Entre os genes associados a (r)eQTLs adaptativos, os investigadores identificaram jogadores-chave na imunidade antiviral mediada por interferão. Em populações africanas, genes como DHX58 e TRIM14 foram destacados, enquanto os europeus mostraram relevância em ISG20, IFIT5, BST2 e IFITM2-3. Os asiáticos orientais, por sua vez, mostraram relevância em IFI44L e IFITM2.
O estudo revelou sinais de adaptação rápida que visavam os mesmos (IFITM2, IFIT5) ou diferentes (ISG20, IFITM3, TRIM14) eQTLs dentro de genes altamente diferenciados. Isso sugere a presença de adaptações duplicadas em resposta à imunidade antiviral mediada por interferão. De particular interesse, 34% dos genes diferencialmente expressos determinados geneticamente nas populações africanas e europeias exibiram sinais de adaptação rápida dentro do contexto genético europeu.
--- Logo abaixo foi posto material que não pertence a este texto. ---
(* ===== verification/RootedFsSafety.v ===== *)
(** What the checked operations of the rooted file system do to the tree,
    whatever the kernel answers and whatever other processes do in between. *)

From S2P Require Import Prelude Bytes StdPath Utils UuidText InternalNames Problem Revisions Listing PathKeys RootedOs RootedFs.
From stdpp Require Import base numbers list strings sets.

Local Open Scope Z_scope.

Section safety.
Context {Env : Type} `{Os Env} `{UuidLib} (sha256 : bytes -> bytes) (fs : RootedFs).

Lemma open_directory_reads relative : emits reads (open_directory_from_root fs relative).
Proof. unfold open_directory_from_root, sys_openat. emits_auto. Qed.
#[local] Hint Resolve open_directory_reads : emits.

Lemma open_ancestors_reads todo rollback current prefix :
  emits reads (rollback []) ->
  emits reads (open_ancestors fs rollback false todo current prefix []).
Proof.
  intros Hr. revert current prefix. induction todo as [|c todo IH]; intros current prefix;
    cbn [open_ancestors]; [apply emits_ret|]. destruct c; try apply emits_ret.
  apply emits_bind; [auto with emits|]. intros [next|err]; [apply IH|].
  rewrite andb_false_r. apply emits_bind; [done|]. intros ?. apply emits_ret.
Qed.

(** Without [create_ancestors] opening a parent changes nothing. *)
Lemma open_parent_reads path : emits reads (open_parent_blocking fs path false).
Proof.
  unfold open_parent_blocking, open_parent_with, sys_dup. emits_auto.
  apply open_ancestors_reads. apply emits_ret.
Qed.
#[local] Hint Resolve open_parent_reads : emits.

Lemma metadata_reads path : emits reads (metadata_blocking fs path).
Proof. unfold metadata_blocking, sys_openat, sys_file_metadata. emits_auto. Qed.
Lemma metadata_nofollow_reads path : emits reads (metadata_nofollow fs path).
Proof. unfold metadata_nofollow, sys_openat, sys_file_metadata. emits_auto. Qed.
Lemma replacement_identity_reads path : emits reads (replacement_identity_blocking fs path).
Proof. unfold replacement_identity_blocking, sys_statat. emits_auto. Qed.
Além disso, ao comparar estas descobertas com variantes antigas de Neandertais, os investigadores observaram que os haplótipos antigos tinham 1,4-1,5 vezes mais probabilidade de influenciar a expressão genética no estado ancestral europeu, tanto antes como depois da exposição ao SARS-CoV-2 ou à estimulação por IAV. Notavelmente, este enriquecimento foi mais pronunciado em monócitos CD16+ estimulados por SARS-CoV-2 de europeus, indicando uma preferência pela retenção de haplótipos antigos que modificam as respostas mieloides nos seus genomas. Esta observação sublinha a natureza adaptativa dos alelos regulatórios de Neandertal.
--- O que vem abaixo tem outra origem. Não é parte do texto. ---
(* ===== verification/ResolvedPaths.v ===== *)
(** Resolved path keys ([resolved_path_key_blocking] of
    [src/src/server/rooted_fs.rs]): where a path leads now, as the identity of
    the deepest existing directory on its way, that directory's physical
    ancestry, and the names that remain. *)

From S2P Require Import Prelude Bytes StdPath Problem Revisions Listing PathKeys RootedOs RootedFs.
From stdpp Require Import base numbers list strings sets.

Local Open Scope Z_scope.

Definition MAX_DIRECTORY_ANCESTORS : nat := 4096.

Section resolve.
Context {Env : Type} `{Os Env} (fs : RootedFs).

Definition open_resolved_path_prefix (relative : bytes) : Io Env Fd := open_directory_from_root fs relative.

(** [while resolved_len + 1 < unresolved_len]; the interval at least halves. *)
Fixpoint search_prefix (fuel : nat) (names : list bytes) (resolved_len unresolved_len : nat)
    (resolved_parent : Fd) : Io Env (option (Fd * nat)) :=
  if (resolved_len + 1 <? unresolved_len)%nat then
    match fuel with
    | O => ok None
    | S fuel =>
        let candidate_len := (resolved_len + (unresolved_len - resolved_len) / 2)%nat in
        do opened <- open_resolved_path_prefix (path_from_components (take candidate_len names));
        match opened with
        | Ok directory => search_prefix fuel names candidate_len unresolved_len directory
        | Err error =>
            if unresolved_path_error error
            then search_prefix fuel names resolved_len candidate_len resolved_parent
            else fail error
        end
    end
  else ok (Some (resolved_parent, resolved_len)).

(** [None] would be a search that does not end. *)
Definition resolve_deepest_parent_prefix (names : list bytes) : Io Env (option (Fd * nat)) :=
  match names with
  | [] => attempt root <- io_of (sys_dup (rf_root fs)); ok (Some (root, 0%nat))
  | _ =>
      do opened <- open_resolved_path_prefix (path_from_components names);
      match opened with
      | Ok directory => ok (Some (directory, length names))
      | Err error =>
          if unresolved_path_error error then
            attempt root <- io_of (sys_dup (rf_root fs));
            search_prefix (length names) names 0 (length names) root
          else fail error
      end
  end.

(** [for _ in 0..MAX_DIRECTORY_ANCESTORS]; [reversed] is the vector reversed. *)
Fixpoint ancestry_loop (rounds : nat) (current : Fd) (found : list FileIdentity)
    : Io Env (list FileIdentity) :=
  match rounds with
  | O => fail (io_new InvalidData (bs "resolved directory ancestry exceeds the safety limit"))
  | S rounds =>
      attempt stat <- io_of (sys_fstat current);
      let found := stat_identity stat :: found in
      if bool_decide (stat_identity stat = rf_root_identity fs) then ok found
      else
        attempt parent <-
          io_of (sys_openat current dotdot [PATH; DIRECTORY; NOFOLLOW; CLOEXEC] 0 Plain);
        attempt parent_stat <- io_of (sys_fstat parent);
        if (st_dev parent_stat =? st_dev stat) && (st_ino parent_stat =? st_ino stat) then
          fail (io_new PermissionDenied
            (bs "resolved directory ancestry does not reach the shared root"))
        else ancestry_loop rounds parent found
  end.

Definition directory_ancestry_from_root (directory : Fd) : Io Env (list FileIdentity) :=
  attempt current <- io_of (sys_dup directory);
  ancestry_loop MAX_DIRECTORY_ANCESTORS current [].

(** The names of the components; a component that is no name is an error. *)
Fixpoint component_names (l : list component) : result IoError (list bytes) :=
  match l with
  | [] => Ok []
  | Normal value :: l => names ← component_names l; Ok (value :: names)
  | _ :: _ => Err (io_new InvalidInput (bs "path contains a non-normal component"))
  end.

(** The directory the final name is, if the parent resolved completely. *)
Definition target_directory_of (resolved_parent : Fd) (final_name : bytes)
    : Io Env (option FileIdentity) :=
  do found <- sys_statat resolved_parent final_name;
  match found with
  | Ok stat =>
      if bool_decide (from_raw_mode (st_mode stat) = Directory) then
        attempt directory <- io_of (sys_openat resolved_parent final_name
                                      [PATH; DIRECTORY; NOFOLLOW; CLOEXEC] 0 Plain);
        attempt metadata <- sys_file_metadata directory;
        ok (Some (mkFile (md_dev metadata) (md_ino metadata)))
      else ok None
  | Err e => if e =? NOENT then ok None else fail (errno_io e)
  end.

(** [None] is a failed [expect]. *)
Definition resolved_path_key_blocking (path : bytes) : Io Env (option ResolvedPathKey) :=
  attempt relative <- ret (relative_path fs path);
  attempt names <- ret (component_names (components relative));
  attempt final_name <- ret (ok_or (last names) (io_other (bs "the shared root has no entry key")));
  let parent_components := take (length names - 1) names in
  attempt resolved <- resolve_deepest_parent_prefix parent_components;
  match resolved with
  | None => ok None
  | Some (resolved_parent, resolved_components) =>
      let resolving_directories := Nat.eqb resolved_components (length parent_components) in
      let unresolved_tail := drop resolved_components names in
      attempt ancestor_directories <- directory_ancestry_from_root resolved_parent;
      match last ancestor_directories with
      | None => ok None
      | Some resolved_parent_identity =>
          attempt target_directory <-
            (if resolving_directories then target_directory_of resolved_parent final_name else ok None);
          ok (Some (mkResolved resolved_parent_identity unresolved_tail ancestor_directories target_directory))
      end
  end.
End resolve.

(** ** The search for the deepest prefix *)

Section search_facts.
Context {Env : Type} `{Os Env} (fs : RootedFs).

Definition is_open (c : SysCall) : bool := match c with Openat _ _ _ _ _ _ => true | _ => false end.
Definition probes (calls : list SysCall) : nat := length (List.filter is_open calls).

Lemma probes_app a b : probes (a ++ b) = (probes a + probes b)%nat.
Proof. unfold probes. by rewrite List.filter_app, length_app. Qed.

Lemma open_prefix_spec relative :
  spec (open_resolved_path_prefix fs relative) (λ r calls, exists answer,
    calls = [Openat (rf_root fs) (if beqb relative [] then dot else relative)
               [RDONLY; DIRECTORY; CLOEXEC] 0 BeneathRoot answer] /\
    r = match answer with Ok fd => Ok fd | Err e => Err (errno_io e) end).
Proof.
  unfold open_resolved_path_prefix, open_directory_from_root, sys_openat, io_of.
  apply spec_bind_call. intros a. apply spec_ret. by exists a.
Qed.

(** The midpoint of an interval of length at least two. *)
Lemma midpoint lo hi : (lo + 1 < hi)%nat ->
  (lo < lo + (hi - lo) / 2 < hi)%nat /\
  forall k, (hi - lo <= 2 ^ S k)%nat ->
    (lo + (hi - lo) / 2 - lo <= 2 ^ k)%nat /\ (hi - (lo + (hi - lo) / 2) <= 2 ^ k)%nat.
Proof.
  intros Hlt. pose proof (Nat.div_mod (hi - lo) 2 ltac:(lia)) as Hd.
  pose proof (Nat.mod_upper_bound (hi - lo) 2 ltac:(lia)) as Hm.
  split; [lia|]. intros k Hk. rewrite Nat.pow_succ_r' in Hk. lia.
Qed.

(** The search always ends, after logarithmically many probes. *)
Lemma search_prefix_spec fuel names lo hi parent k :
  (lo < hi)%nat -> (hi - lo <= S fuel)%nat -> (hi - lo <= 2 ^ k)%nat ->
  spec (search_prefix fs fuel names lo hi parent) (λ r calls,
    (probes calls <= k)%nat /\
    match r with Ok (Some (_, len)) => (lo <= len < hi)%nat | Ok None => False | Err _ => True end).
Proof.
  revert lo hi parent k. induction fuel as [|fuel IH]; intros lo hi parent k Hlt Hf Hk;
    cbn [search_prefix]; destruct (Nat.ltb_spec (lo + 1) hi) as [Hgap|Hgap].
  - lia.
  - apply spec_ret. unfold probes. cbn. lia.
  - destruct (midpoint lo hi Hgap) as [Hmid Hhalf].
    destruct k as [|k]; [cbn in Hk; lia|]. destruct (Hhalf k Hk) as [Hl Hr].
    eapply spec_bind; [apply open_prefix_spec|].
    intros r calls (answer & -> & ->). destruct answer as [fd|e].
    + eapply spec_weaken; [apply (IH _ _ _ k); lia|]. intros r c [Hp Hc]. rewrite probes_app.
      unfold probes at 1. cbn. split; [lia|]. destruct r as [[[? ?]|]|]; try done. lia.
    + spec_step.
      * eapply spec_weaken; [apply (IH _ _ _ k); lia|]. intros r c [Hp Hc]. rewrite probes_app.
        unfold probes at 1. cbn. split; [lia|]. destruct r as [[[? ?]|]|]; try done. lia.
      * apply spec_ret. unfold probes. cbn. lia.
  - apply spec_ret. unfold probes. cbn. lia.
Qed.

Lemma resolve_deepest_spec names :
  spec (resolve_deepest_parent_prefix fs names) (λ r calls,
    (probes calls <= 1 + Nat.log2_up (length names))%nat /\
    match r with Ok (Some (_, len)) => (len <= length names)%nat | Ok None => False | Err _ => True end).
Proof.
  unfold resolve_deepest_parent_prefix, sys_dup. destruct names as [|n names].
  { apply spec_attempt_call; [intros a; apply spec_ret; cbn; lia|cbn; lia]. }
  eapply spec_bind; [apply open_prefix_spec|]. intros r calls (answer & -> & ->). destruct answer as [fd|e].
  { apply spec_ret. unfold probes. cbn. lia. }
  spec_step; [|apply spec_ret; unfold probes; cbn; lia].
  apply spec_attempt_call; [|intros ?; unfold probes; cbn; lia]. intros root.
  eapply spec_weaken; [apply (search_prefix_spec _ _ _ _ _ (Nat.log2_up (length (n :: names))))|].
  - cbn. lia.
  - lia.
  - rewrite Nat.sub_0_r. destruct names as [|m names]; [cbn; lia|].
    apply Nat.log2_up_spec. cbn. lia.
  - intros r c [Hp Hr]. split; [unfold probes in *; cbn [app List.filter is_open length] in *; lia|].
    destruct r as [[[? ?]|]|]; try done. lia.
Qed.

Lemma ancestry_spec rounds current found :
  spec (ancestry_loop fs rounds current found) (λ r calls,
    match r with
    | Ok l => exists k, l = k ++ found /\ head l = Some (rf_root_identity fs) /\
        (0 < length k <= rounds)%nat /\
        exists st, Fstat current (Ok st) ∈ calls /\ last k = Some (stat_identity st)
    | Err _ => True
    end).
Proof.
  revert current found. induction rounds as [|rounds IH]; intros current found; cbn [ancestry_loop];
    [by apply spec_ret|]. unfold sys_fstat at 1. apply spec_attempt_call; [|done]. intros st.
  spec_step.
  - bool_prop. apply spec_ret. exists [stat_identity st]. cbn. split_and!; [done|by f_equal|lia|lia|].
    exists st. split; [set_solver|done].
  - unfold sys_openat. apply spec_attempt_call; [|done]. intros parent. unfold sys_fstat at 1.
    apply spec_attempt_call; [|done]. intros pst. spec_step; [by apply spec_ret|].
    eapply spec_weaken; [apply IH|]. intros [l|e] c Hr; [|done].
    destruct Hr as (k & -> & Hhd & Hk & st' & Hst' & Hlast).
    exists (k ++ [stat_identity st]). split; [by rewrite <-app_assoc|]. split; [done|].
    rewrite length_app. cbn [length]. split; [lia|]. exists st. split; [set_solver|].
    by rewrite last_snoc.
Qed.

Lemma directory_ancestry_spec directory :
  spec (directory_ancestry_from_root fs directory) (λ r _,
    match r with
    | Ok l => head l = Some (rf_root_identity fs) /\ (0 < length l <= MAX_DIRECTORY_ANCESTORS)%nat
    | Err _ => True
    end).
Proof.
  unfold directory_ancestry_from_root, sys_dup. apply spec_attempt_call; [|done]. intros current.
  eapply spec_weaken; [apply ancestry_spec|]. intros [l|e] c Hr; [|done].
  destruct Hr as (k & -> & Hhd & Hk & _). by rewrite app_nil_r in *.
Qed.

Lemma component_names_ok l names : component_names l = Ok names -> l = Normal <$> names.
Proof.
  revert names. induction l as [|[| | |n] l IH]; intros names; cbn; try done; [by intros [= <-]|].
  destruct (component_names l) as [k|] eqn:E; cbn; [|done]. intros [= <-]. cbn. f_equal. by apply IH.
Qed.

Lemma target_directory_spec parent name :
  spec (target_directory_of parent name) (λ r calls, True).
Proof.
  unfold target_directory_of, sys_statat, sys_openat. repeat spec_step; try done.
  intros. eapply spec_bind_ok; [by apply (spec_call _ _ (λ _ _, True))| |done]. intros. by apply spec_ret.
Qed.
Efeitos da seleção natural na diferenciação populacional das respostas imunes. (Aquino et al., 2023)
Utilizando eQTLs, a nossa análise revelou a identificação de 9.150 loci eQTL associados a 5.198 genes distintos, dos quais 11% apresentaram padrões específicos de ancestralidade. Entre estes, 812 eQTLs exibiram especificidade de tipo celular, com 45% deles a serem predominantemente detetados em células mieloides. Além disso, identificámos 1.505 variantes de resposta a estímulos virais, conhecidas como reQTLs, ligadas a 1.213 genes. Notavelmente, as bases genéticas da resposta mieloide exibiram especificidade viral, com variações entre populações celulares.
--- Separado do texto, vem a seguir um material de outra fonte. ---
Lemma pspec_bind_lift {A B} (m : Sys Env A) (k : A -> Purge Env B) te P Q :
  spec m P -> (forall a c, P a c -> pspec (k a) te (λ r te' c', Q r te' (c ++ c'))) ->
  pspec (pbind (plift m) k) te Q.
Proof.
  intros Hm Hk. eapply (pspec_bind _ _ _ (λ r te' c, te' = te /\ exists a, r = Ok a /\ P a c)).
  - unfold pspec, plift. eapply spec_bind; [exact Hm|]. intros a c Hc. apply spec_ret.
    rewrite app_nil_r. eauto.
  - intros a te' c (-> & a' & [= <-] & Hc). by apply Hk.
  - intros e te' c (_ & a' & [=] & _).
Qed.

Lemma pspec_bind_call {A B} (run : Env -> A * Env) (event : A -> SysCall) (k : A -> Purge Env B) te Q :
  (forall a, pspec (k a) te (λ r te' c, Q r te' (event a :: c))) ->
  pspec (pbind (plift (syscall run event)) k) te Q.
Proof.
  intros Hk. eapply pspec_bind_lift; [apply (spec_call _ _ (λ a c, c = [event a])); done|].
  intros a c ->. apply Hk.
Qed.

Lemma pspec_io_call {A} (run : Env -> result Errno A * Env) (event : result Errno A -> SysCall) te Q :
  (forall a, Q (Ok a) te [event (Ok a)]) -> (forall e, Q (Err (errno_io e)) te [event (Err e)]) ->
  pspec (pio (io_of (syscall run event))) te Q.
Proof.
  intros Ha He w. unfold pio, io_of, bind, syscall, ret. destruct (run (w_env w)) as [[a|e] env];
    cbn; eauto.
Qed.

Lemma pspec_bind_io_call {A B} (run : Env -> result Errno A * Env) (event : result Errno A -> SysCall)
    (k : A -> Purge Env B) te Q :
  (forall a, pspec (k a) te (λ r te' c, Q r te' (event (Ok a) :: c))) ->
  (forall e, Q (Err (errno_io e)) te [event (Err e)]) ->
  pspec (pbind (pio (io_of (syscall run event))) k) te Q.
Proof.
  intros Hk He. eapply (pspec_bind _ _ _ (λ r te' c, te' = te /\ match r with
    | Ok a => c = [event (Ok a)] | Err x => exists e, x = errno_io e /\ c = [event (Err e)] end)).
  - apply pspec_io_call; eauto.
  - intros a te' c [-> ->]. apply Hk.
  - intros e te' c [-> (e' & -> & ->)]. apply He.
Qed.

Lemma pspec_bind_result {A B} (r : result IoError A) (k : A -> Purge Env B) te Q :
  (forall a, r = Ok a -> pspec (k a) te Q) -> (forall e, r = Err e -> Q (Err e) te []) ->
  pspec (pbind (pio (ret r)) k) te Q.
Proof.
  intros Hk He w. unfold pbind, pio, bind, ret. destruct r as [a|e]; [by apply Hk|].
  exists []. rewrite app_nil_r. cbn. auto.
Qed.

Lemma pspec_bind_unless {B} b text (k : unit -> Purge Env B) te Q :
  (b = true -> pspec (k tt) te Q) -> Q (Err (io_new InvalidData text)) te [] ->
  pspec (pbind (invalid_unless b text) k) te Q.
Proof.
  intros Hk He. unfold invalid_unless. destruct b; [by apply Hk|].
  intros w. exists []. rewrite app_nil_r. done.
Qed.

(** *** Programs that only look at the tree *)

(** What such a program leaves alone in the entry. *)
Definition same (te te' : TrashEntry) : Prop :=
  te_parent te' = te_parent te /\ te_name te' = te_name te /\ te_root_anchor te' = te_root_anchor te /\
  te_pending_unlink te' = te_pending_unlink te.

Definition quiet {A} (m : Purge Env A) : Prop :=
  forall te, pspec m te (λ _ te' c, Forall reads c /\ same te te').

Lemma quiet_ret {A} (a : A) : quiet (pret a).
Proof. intros te. by apply pspec_ret. Qed.
Lemma quiet_fail {A} e : quiet (pfail e : Purge Env A).
Proof. intros te. by apply pspec_fail. Qed.
Lemma quiet_get : quiet pget.
Proof. intros te w. exists []. by rewrite app_nil_r. Qed.
Lemma quiet_set f : (forall te, same te (f te)) -> quiet (pset f).
Proof. intros Hf te. apply pspec_set. by split. Qed.
Lemma quiet_bind {A B} (m : Purge Env A) (k : A -> Purge Env B) :
  quiet m -> (forall a, quiet (k a)) -> quiet (pbind m k).
Proof.
  intros Hm Hk te. eapply pspec_bind; [apply Hm| |done]. intros a te' c [Hc (E1 & E2 & E3 & E4)].
  eapply pspec_weaken; [apply Hk|]. intros r te'' c' [Hc' (F1 & F2 & F3 & F4)].
  split; [by apply Forall_app|]. unfold same. split_and!; congruence.
Qed.
Lemma quiet_call {A} (run : Env -> A * Env) event :
  (forall a, reads (event a)) -> quiet (plift (syscall run event)).
Proof.
  intros He te w. unfold plift, bind, syscall, ret. destruct (run (w_env w)) as [a env].
  exists [event a]. cbn. split; [done|]. split; [by constructor|done].
Qed.
Lemma quiet_io_call {A} (run : Env -> result Errno A * Env) event :
  (forall a, reads (event a)) -> quiet (pio (io_of (syscall run event))).
Proof. intros He te. by apply pspec_io_call; intros; (split; [constructor|]). Qed.
Lemma quiet_invalid {A} text : quiet (invalid text : Purge Env A).
Proof. apply quiet_fail. Qed.
Lemma quiet_unless b text : quiet (invalid_unless b text : Purge Env unit).
Proof. unfold invalid_unless. destruct b; [apply quiet_ret|apply quiet_fail]. Qed.
End pspec.

(** Walks through a program that only looks. *)
Ltac quiet_step :=
  intros; cbv beta zeta;
  match goal with
  | |- quiet (pbind _ _) => apply quiet_bind
  | |- quiet (pret _) => apply quiet_ret
  | |- quiet (pfail _) => apply quiet_fail
  | |- quiet (invalid _) => apply quiet_invalid
  | |- quiet (invalid_unless _ _) => apply quiet_unless
  | |- quiet pget => apply quiet_get
  | |- quiet (pset _) => apply quiet_set; done
  | |- quiet (plift (syscall _ _)) => apply quiet_call; done
  | |- quiet (pio (io_of (syscall _ _))) => apply quiet_io_call; done
  | |- quiet (match ?x with _ => _ end) => destruct x
  end.
Ltac quiet_auto := repeat (quiet_step || solve [eauto with purge nocore]).


(** ** The parts of a slice *)

Section parts.
Context {Env : Type} `{Os Env} `{UuidLib} (sha256 : bytes -> bytes) (room : nat -> bool).

(** A statement about the result alone. *)
Definition yields {A} (m : Purge Env A) (R : result IoError A -> Prop) : Prop := forall te w, R (m te w).1.1.

Lemma yields_bind {A B} (m : Purge Env A) (k : A -> Purge Env B) R :
  (forall a, yields (k a) R) -> (forall e, R (Err e)) -> yields (pbind m k) R.
Proof.
  intros Hk He te w. unfold pbind, bind. destruct (m te w) as [[[a|e] te'] w']; [apply Hk|apply He].
Qed.

Lemma pspec_yields {A} (m : Purge Env A) te Q R :
  pspec m te Q -> yields m R -> pspec m te (λ r te' c, Q r te' c /\ R r).
Proof. intros Hm HR w. destruct (Hm w) as (c & Hc & HQ). exists c. split; [done|]. split; [done|apply HR]. Qed.

Lemma should_pause_spec examined max_entries :
  spec (should_pause examined max_entries) (λ b c, Forall reads c /\ (b = false -> examined < max_entries)).
Proof.
  unfold should_pause, sys_interrupted, sys_deadline. apply spec_bind_call. intros [].
  - apply spec_ret. by repeat constructor.
  - destruct (Z.leb_spec max_entries examined); [by apply spec_ret; repeat constructor|].
    apply spec_call. intros b. by repeat constructor.
Qed.

Lemma should_pause_quiet examined max_entries : quiet (plift (should_pause examined max_entries)).
Proof.
  intros te. unfold pspec, plift. eapply spec_bind; [apply should_pause_spec|]. intros b c [Hc _].
  apply spec_ret. rewrite app_nil_r. done.
Qed.
#[local] Hint Resolve should_pause_quiet : purge.

Lemma update_quiet directory depth : quiet (update_purge_directory_revision directory depth).
Proof. unfold update_purge_directory_revision, sys_fstat. quiet_auto. Qed.
#[local] Hint Resolve update_quiet : purge.

Lemma remember_quiet directory depth : quiet (remember_purge_directory directory depth).
Proof. unfold remember_purge_directory, retain_purge_directory, sys_dup. quiet_auto. Qed.
#[local] Hint Resolve remember_quiet : purge.

Lemma remember_current_quiet directory : quiet (remember_current directory).
Proof. unfold remember_current. quiet_auto. Qed.
#[local] Hint Resolve remember_current_quiet : purge.

Lemma advance_quiet cursor : quiet (advance_cursor cursor : Purge Env unit).
Proof. unfold advance_cursor. quiet_auto. Qed.
#[local] Hint Resolve advance_quiet : purge.

Lemma push_quiet name entry revision : quiet (push_frame name entry revision : Purge Env unit).
Proof. unfold push_frame. quiet_auto. Qed.
#[local] Hint Resolve push_quiet : purge.

Lemma reserve_quiet : quiet (reserve_purge_directory_slot room : Purge Env unit).
Proof. unfold reserve_purge_directory_slot. quiet_auto. Qed.
#[local] Hint Resolve reserve_quiet : purge.

Lemma descend_quiet frames current depth examined max_entries :
  quiet (descend_stack frames current depth examined max_entries).
Proof.
  revert current depth examined. induction frames as [|f frames IH]; intros; cbn [descend_stack];
    unfold sys_openat, sys_fstat, sys_statat; quiet_auto.
Qed.
#[local] Hint Resolve descend_quiet : purge.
A nossa investigação sobre genes diferencialmente expressos entre populações e genes com efeitos diferenciais demonstrou que 56% e 60% deles, respetivamente, estavam associados a pelo menos um eQTL. Isto sugere que os genes que exibem a variação mais significativa baseada na população em expressão diferencial e efeitos são provavelmente influenciados por controlo genético, frequentemente ligado a loci de efeito substancial. Isto destaca a presença de diferenças populacionais em subconjuntos específicos de genes. Por exemplo, entre africanos e europeus, encontramos que uma única variante com forte diferenciação populacional poderia explicar 81-100% da variação na expressão do GBP7.
Os eQTLs e reQTLs contribuem para o risco de COVID-19. (Aquino et al., 2023)
O artigo oferece insights valiosos sobre os fatores que influenciam as variações nas respostas imunes entre indivíduos e populações. Isso é alcançado através da utilização de dados de célula única de diversos antecedentes genéticos, iluminando os fatores ambientais, genéticos e evolutivos que impulsionam essas variações. Esta aplicação inovadora da metodologia de célula única aos domínios da genética populacional e da imunidade sublinha a sua profunda importância em capturar a totalidade da diversidade dentro destes domínios.